Division of Vascular Medicine and Pharmacology, Department of Internal Medicine, Erasmus MC, University Medical Center Rotterdam, The Netherlands.
Division of Nephrology and Transplantation, Department of Internal Medicine, Erasmus MC, University Medical Center Rotterdam, The Netherlands.
Clin Sci (Lond). 2021 Jan 29;135(2):259-274. doi: 10.1042/CS20201239.
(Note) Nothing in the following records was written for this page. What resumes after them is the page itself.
(** Writing one channel of the MCP4728 sets exactly that channel: its input
    register holds the 12-bit value with the reference, gain and power-down code
    the channel was given, its output follows unless the update is held back, its
    EEPROM word is rewritten if and only if the channel is in [SaveToEEPROM] mode,
    and all registers of the three other channels stay as they were. *)
Theorem mcp4728_writeChannel_exact {K : Kernel} {KOK : KernelOk K} {T : Clock K} {a : Z} {C : Mcp4728Chip K T a}
    (d : mcp4728) (v ch : Z) (noUpdate : bool) (c : channel) :
  let R d := chip (a := a) (I2cDev.kernel (i2c d)) in
  wf (a := a) d -> busy (a := a) (I2cDev.kernel (i2c d)) = false -> 0 <= v < 2 ^ 12 ->
  0 <= ch -> chan d !! Z.to_nat ch = Some c ->
  exists d', writeChannel v ch noUpdate d = (Ok true, d') /\ wf (a := a) d' /\
    chan d' = <[Z.to_nat ch := chan_saved (with_value v c)]> (chan d) /\
    let w := word (refId c =? InternalReference) (gain2 (mode c)) (pd_code (mode c)) v in
    r_in (R d') = <[Z.to_nat ch := w]> (r_in (R d)) /\
    r_out (R d') = (if noUpdate then r_out (R d) else <[Z.to_nat ch := w]> (r_out (R d))) /\
    r_ee (R d') = if test (mode c) Converter.SaveToEEPROM then <[Z.to_nat ch := w]> (r_ee (R d)) else r_ee (R d).
Proof.
  intros R Hwf Hb Hv Hc Hl.
  destruct (mcp4728_writeChannel_chip d v ch noUpdate c Hwf Hb Hv Hc Hl) as (d' & H & Hw & Hch & _ & Hr).
  exists d'. do 3 (split; [done|]). unfold R. cbv zeta in Hr. rewrite Hr. done.
Qed.

Lemma mcp4728_writeChannel_exact_witness :
  exists d', writeChannel 0xABC 2 false demo_dev = (Ok true, d') /\ r_in (quad_state d') = [2048; 0x9064; 0x1ABC; 0x2FFF] /\
    r_ee (quad_state d') = [0; 0; 0x1ABC; 0].
Proof.
  destruct (mcp4728_writeChannel_exact (a := 0x60) demo_dev 0xABC 2 false
    (nth 2 (chan demo_dev) new_channel)) as (d' & H & _ & _ & Hi & _ & He);
    [exact mcp4728_demo_wf|vm_compute; reflexivity|lia|lia|vm_compute; reflexivity|].
  exists d'. split; [exact H|]. split; [rewrite Hi|rewrite He]; vm_compute; reflexivity.
Defined.

(** Writing all channels of the MCP4728 sets all four: for channels that agree
    on the EEPROM flag, every input register holds the value, in the fast format
    with the power-down code cleared and the chip's own reference and gain kept,
    otherwise with each channel's own settings, and then the outputs follow unless
    held back and the EEPROM is rewritten exactly in [SaveToEEPROM] mode.  With
    one channel in [FastMode] the EEPROM is left alone. *)
Theorem mcp4728_write_all_exact {K : Kernel} {KOK : KernelOk K} {T : Clock K} {a : Z} {C : Mcp4728Chip K T a}
    (d : mcp4728) (v : Z) (noUpdate saved : bool) :
  let R d := chip (a := a) (I2cDev.kernel (i2c d)) in
  wf (a := a) d -> 0 <= v < 2 ^ 12 -> busy (a := a) (I2cDev.kernel (i2c d)) = false ->
  Forall (fun c => test (mode c) Converter.SaveToEEPROM = saved) (chan d) ->
  let ws := (fun c => word (refId c =? InternalReference) (gain2 (mode c)) (pd_code (mode c)) v) <$> chan d in
  exists d', writeChannel v (-1) noUpdate d = (Ok true, d') /\ wf (a := a) d' /\
    (value <$> chan d') = replicate 4 v /\
    if existsb (fun c => test (mode c) Converter.FastMode) (chan d) then
      r_ee (R d') = r_ee (R d) /\
      r_in (R d') = (fun w => word (Z.testbit w 15) (Z.testbit w 12) 0 v) <$> r_in (R d)
    else
      r_in (R d') = ws /\ r_out (R d') = (if noUpdate then r_out (R d) else ws) /\
      r_ee (R d') = if saved then ws else r_ee (R d).
Proof.
  intros R Hwf Hv Hb He ws.
  destruct (mcp4728_write_all_chip d v noUpdate saved Hwf Hv Hb He) as (d' & H & Hw & Hx).
  exists d'. do 2 (split; [done|]).
  assert (Hws : chan_word <$> (with_value v <$> chan d) = ws) by (rewrite <- list_fmap_compose; done).
  pose proof (wf_chan _ Hwf) as Hl. destruct (existsb _ (chan d)).
  - destruct Hx as (Hc & Hx). split; [|done]. by rewrite Hc, values_set, Hl.
  - destruct Hx as (Hc & Hx). split; [by rewrite Hc, values_saved, values_set, Hl|]. unfold R. rewrite Hx. cbn [r_in r_out r_ee]. by rewrite Hws.
Qed.

Definition demo_all : @mcp4728 quad_kernel := (setMode (Z.lor Gain2 Converter.SaveToEEPROM) (-1) demo_dev).2.

Lemma mcp4728_all_wf : wf (a := 0x60) demo_all.
Proof.
  constructor; [|by vm_compute..].
  split; [|by vm_compute]. constructor; try by vm_compute; constructor; by vm_compute.
Qed.

Lemma demo_all_saved : Forall (fun c => test (mode c) Converter.SaveToEEPROM = true) (chan demo_all).
Proof.
  assert (H : forallb (fun c => test (mode c) Converter.SaveToEEPROM) (chan demo_all) = true) by (vm_compute; reflexivity).
  rewrite forallb_forall in H. apply Forall_forall. intros c Hc. by apply H, list_elem_of_In.
Qed.

Lemma mcp4728_write_all_exact_witness :
  exists d', writeChannel 0xABC (-1) true demo_all = (Ok true, d') /\
    r_ee (quad_state d') = [0x1ABC; 0x9ABC; 0x1ABC; 0x1ABC] /\ r_out (quad_state d') = [0; 0; 0; 0].
Proof.
  destruct (mcp4728_write_all_exact (a := 0x60) demo_all 0xABC true true) as (d' & H & _ & _ & Hx);
    [exact mcp4728_all_wf|lia|vm_compute; reflexivity|exact demo_all_saved|].
  assert (E : existsb (fun c => test (mode c) Converter.FastMode) (chan demo_all) = false) by (vm_compute; reflexivity).
  rewrite E in Hx. destruct Hx as (_ & Ho & He). exists d'. split; [exact H|].
  split; [rewrite He|rewrite Ho]; vm_compute; reflexivity.
Defined.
Brain renin-angiotensin system (RAS) activation is thought to mediate deoxycorticosterone acetate (DOCA)-salt hypertension, an animal model for human primary hyperaldosteronism. Here, we determined whether brainstem angiotensin II is generated from locally synthesized angiotensinogen and mediates DOCA-salt hypertension. To this end, chronic DOCA-salt-hypertensive rats were treated with liver-directed siRNA targeted to angiotensinogen, the angiotensin II type 1 receptor antagonist valsartan, or the mineralocorticoid receptor antagonist spironolactone (n = 6-8/group). We quantified circulating angiotensinogen and renin by enzyme-kinetic assay, tissue angiotensinogen by Western blotting, and angiotensin metabolites by LC-MS/MS. In rats without DOCA-salt, circulating angiotensin II was detected in all rats, whereas brainstem angiotensin II was detected in 5 out of 7 rats. DOCA-salt increased mean arterial pressure by 19 ± 1 mmHg and suppressed circulating renin and angiotensin II by >90%, while brainstem angiotensin II became undetectable in 5 out of 7 rats (<6 fmol/g). Gene silencing of liver angiotensinogen using siRNA lowered circulating angiotensinogen by 97 ± 0.3%, and made brainstem angiotensin II undetectable in all rats (P<0.05 vs. non-DOCA-salt), although brainstem angiotensinogen remained intact. As expected for this model, neither siRNA nor valsartan attenuated the hypertensive response to DOCA-salt, whereas spironolactone normalized blood pressure and restored brain angiotensin II together with circulating renin and angiotensin II. In conclusion, despite local synthesis of angiotensinogen in the brain, brain angiotensin II depended on circulating angiotensinogen. That DOCA-salt suppressed circulating and brain angiotensin II in parallel, while spironolactone simultaneously increased brain angiotensin II and lowered blood pressure, indicates that DOCA-salt hypertension is not mediated by brain RAS activation.
脑肾素-血管紧张素系统(RAS)的激活被认为介导了脱氧皮质酮醋酸盐(DOCA)-盐高血压,这是人类原发性醛固酮增多症的动物模型。在这里,我们确定了脑干部位的血管紧张素 II 是否由局部合成的血管紧张素原产生,并介导了 DOCA-盐高血压。为此,我们用肝靶向的血管紧张素原 siRNA、血管紧张素 II 型 1 受体拮抗剂缬沙坦或盐皮质激素受体拮抗剂螺内酯对慢性 DOCA-盐高血压大鼠进行治疗(每组 n = 6-8)。我们通过酶动力学测定来量化循环中的血管紧张素原和肾素,通过 Western blot 来量化组织中的血管紧张素原,通过 LC-MS/MS 来量化血管紧张素代谢物。在没有 DOCA-盐的大鼠中,所有大鼠都检测到循环血管紧张素 II,而 7 只大鼠中有 5 只检测到脑干部位血管紧张素 II。DOCA-盐使平均动脉压升高 19 ± 1 mmHg,并使循环中的肾素和血管紧张素 II 降低超过 90%,而 7 只大鼠中有 5 只大鼠的脑干部位血管紧张素 II 无法检测到(<6 fmol/g)。使用 siRNA 对肝血管紧张素原进行基因沉默使循环中的血管紧张素原降低了 97 ± 0.3%,并使所有大鼠的脑干部位血管紧张素 II 无法检测到(与非 DOCA-盐相比,P<0.05),尽管脑干部位的血管紧张素原仍然完整。与该模型一致,siRNA 或缬沙坦均未减轻 DOCA-盐引起的高血压反应,而螺内酯则使血压正常化并恢复了循环中的肾素、血管紧张素 II 和脑内的血管紧张素 II。总之,尽管脑内局部合成了血管紧张素原,但脑内的血管紧张素 II 依赖于循环中的血管紧张素原。DOCA-盐使循环和脑内血管紧张素 II 同时受到抑制,而螺内酯同时增加脑内血管紧张素 II 并降低血压,这表明 DOCA-盐高血压不是由脑 RAS 激活介导的。